Andrij Sadowyj wirkt wie ein Mann, der nichts zu verbergen hat.

Als der Bürgermeister von Lwiw (Lemberg) Im Jahr 2013 ein neues Hause für seine Familie kaufte, lud er Journalisten für eine Besichtigung in das Haus ein. Und jetzt, wenn seine noch junge Partei sich darauf vorbereitet, die notorisch skrupellose Welt der parlamentarischen Politik zu betreten, sagt “Sadowyj je mehr mehr Kontrolle, desto besser”.

“Jede Person an der Macht muss unter strenger Aufsicht gehalten werden,” sagt der 46-jährige Bürgermeister, dessen junge Partei, Samopomitsch (“Selbsthilfe”) aus der relativen Unbekanntheit heraus einen erstaunlichen dritten Platz bei den ukrainischen Parlamentswahlen am 26. Oktober erreicht hat.

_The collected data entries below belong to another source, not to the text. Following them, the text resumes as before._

(* ===== verification/CeqAst.v ===== *)
(** * CeqAst: the functions of [src/ceq.c] as syntax trees

    The five functions of the source, written in the syntax of [CSyntax]
    declaration by declaration and statement by statement: the parameters
    and the locals with their types, in the order of the source, and the
    body.  The comments of the source are left out, and [printf] keeps its
    format string.  [Ceq] holds the same functions as definitions in the
    monad [exec]; [CeqDeep] proves that the two agree. *)

From Stdlib Require Import Ascii.
From stdpp Require Import base strings list.
From S2P Require Import Prelude CInt Memory Exec Ceq CeqFacts CSyntax.

#[local] Open Scope c_scope.

(** ** [pt] and [rhou] *)

(** [int pt(double p,double T,double* X0,int nsp,int nel,double* lewis,
            double* M,double* a,double* X1, int verbose)] *)
Definition pt_fn : function := {|
  fn_name := "pt";
  fn_return := Tint;
  fn_params :=
    [("p", Tdouble); ("T", Tdouble); ("X0", Tptr); ("nsp", Tint);
     ("nel", Tint); ("lewis", Tptr); ("M", Tptr); ("a", Tptr); ("X1", Tptr);
     ("verbose", Tint)];
  fn_locals := [];
  fn_body :=
    Sreturn ("solve_pt" @("p", "T", "X0", "nsp", "nel", "lewis", "M", "a",
                          "X1", "verbose"))
|}.

(** [int rhou(double rho,double u,double* X0,int nsp,int nel,double* lewis,
              double* M,double* a, double* X1, double* T, int verbose)] *)
Definition rhou_fn : function := {|
  fn_name := "rhou";
  fn_return := Tint;
  fn_params :=
    [("rho", Tdouble); ("u", Tdouble); ("X0", Tptr); ("nsp", Tint);
     ("nel", Tint); ("lewis", Tptr); ("M", Tptr); ("a", Tptr); ("X1", Tptr);
     ("T", Tptr); ("verbose", Tint)];
  fn_locals := [];
  fn_body :=
    Sreturn ("solve_rhou" @("rho", "u", "X0", "nsp", "nel", "lewis", "M",
                            "a", "X1", "T", "verbose"))
|}.

(** ** [batch_pt] *)

(** The body of the loop up to the call:
      Ti = T[i];
      pi = p[i];
      X0i = X0 + i*nsp;
      X1i = X1 + i*nsp;
      result = solve_pt(pi, Ti, X0i, nsp, nel, lewis, M, a, X1i, verbose); *)
Definition batch_pt_solve : stmt :=
  "Ti" ::= "T".["i"];;
  "pi" ::= "p".["i"];;
  "X0i" ::= "X0" + "i" * "nsp";;
  "X1i" ::= "X1" + "i" * "nsp";;
  "result" ::= "solve_pt" @("pi", "Ti", "X0i", "nsp", "nel", "lewis", "M",
                            "a", "X1i", "verbose").

(** [if (result!=0){ printf("Error in batch_pt @ position: %d", i);
                     return result; }] *)
Definition batch_pt_check : stmt :=
  Sif ("result" != 0)
    (Sprintf batch_pt_error ["i" : expr];;
     Sreturn "result").

(** [int batch_pt(int N, double* p,double* T,double* X0,int nsp,int nel,
                  double* lewis,double* M,double* a, double* X1,
                  int verbose)] with the locals
    [double pi, Ti, *X0i, *X1i; int i,result;] *)
Definition batch_pt_fn : function := {|
  fn_name := "batch_pt";
  fn_return := Tint;
  fn_params :=
    [("N", Tint); ("p", Tptr); ("T", Tptr); ("X0", Tptr); ("nsp", Tint);
     ("nel", Tint); ("lewis", Tptr); ("M", Tptr); ("a", Tptr); ("X1", Tptr);
     ("verbose", Tint)];
  fn_locals :=
    [("pi", Tdouble); ("Ti", Tdouble); ("X0i", Tptr); ("X1i", Tptr);
     ("i", Tint); ("result", Tint)];
  fn_body :=
    Sfor ("i" ::= 0) ("i" < "N") (Sincr "i")
      (batch_pt_solve;; batch_pt_check);;
    Sreturn 0
|}.

(** ** [batch_rhou] *)

(** The body of the loop up to the call:
      rhoi = rho[i];
      ui = u[i];
      X0i = X0 + i*nsp;
      X1i = X1 + i*nsp;
      Ti = T + i;
      result = solve_rhou(rhoi, ui, X0i,nsp,nel, lewis, M, a, X1i, Ti,
                          verbose); *)
Definition batch_rhou_solve : stmt :=
  "rhoi" ::= "rho".["i"];;
  "ui" ::= "u".["i"];;
  "X0i" ::= "X0" + "i" * "nsp";;
  "X1i" ::= "X1" + "i" * "nsp";;
  "Ti" ::= "T" + "i";;
  "result" ::= "solve_rhou" @("rhoi", "ui", "X0i", "nsp", "nel", "lewis",
                              "M", "a", "X1i", "Ti", "verbose").

(** [if (result!=0){ printf("Error in batch_rhou @ position: %d", i);
                     return result; }] *)
Definition batch_rhou_check : stmt :=
  Sif ("result" != 0)
    (Sprintf batch_rhou_error ["i" : expr];;
     Sreturn "result").

(** [int batch_rhou(int N, double* rho,double* u,double* X0,int nsp,
                    int nel,double* lewis,double* M, double* a, double* X1,
                    double* T, int verbose)] with the locals
    [double rhoi, ui, *X0i, *X1i, *Ti; int i,result;] *)
Definition batch_rhou_fn : function := {|
  fn_name := "batch_rhou";
  fn_return := Tint;
  fn_params :=
    [("N", Tint); ("rho", Tptr); ("u", Tptr); ("X0", Tptr); ("nsp", Tint);
     ("nel", Tint); ("lewis", Tptr); ("M", Tptr); ("a", Tptr); ("X1", Tptr);
     ("T", Tptr); ("verbose", Tint)];
  fn_locals :=
    [("rhoi", Tdouble); ("ui", Tdouble); ("X0i", Tptr); ("X1i", Tptr);
     ("Ti", Tptr); ("i", Tint); ("result", Tint)];
  fn_body :=
    Sfor ("i" ::= 0) ("i" < "N") (Sincr "i")
      (batch_rhou_solve;; batch_rhou_check);;
    Sreturn 0
|}.

(** ** [main] *)

(** [int main(){ printf("Called main in ceq.c!\n"); return 0; }] *)
Definition main_fn : function := {|
  fn_name := "main";
  fn_return := Tint;
  fn_params := [];
  fn_locals := [];
  fn_body := Sprintf main_message [];; Sreturn 0
|}.

(** ** The translation unit *)

Definition ceq_functions : list function :=
  [pt_fn; rhou_fn; batch_pt_fn; batch_rhou_fn; main_fn].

“Die einzigen Heiligen sind im Himmel,” fügt er hinzu. “Hier unten gibt es eine Vielzahl von Menschen, und einige sind anfällig für Provokationen. Wir wollen ein Beispiel für andere Parteien setzen.”

Sadowyj hat gewissermaßen bereits ein taktischen Beispiel gesetzt, wie man in den Monaten nach dem Euromaidan und dem Sturz von Präsident Wiktor Janukowytsch der öffentlichen Frustration mit einer Politik-as-usual entgegenwirken kann.

Samopomitsch ist die einzige Partei, die erfahrene Politiker und Unternehmer völlig aus seiner Kandidatenliste ausgeschlossen hatte, sie bekam 11 % der Stimmen, nur hinter dem Block des Präsidenten Petro Poroschenko und Ministerpräsident Arsenij Jazenjuks Narodnij Front (“Volksfront”), die 21,8 % bzw. 22,2 % erhielten.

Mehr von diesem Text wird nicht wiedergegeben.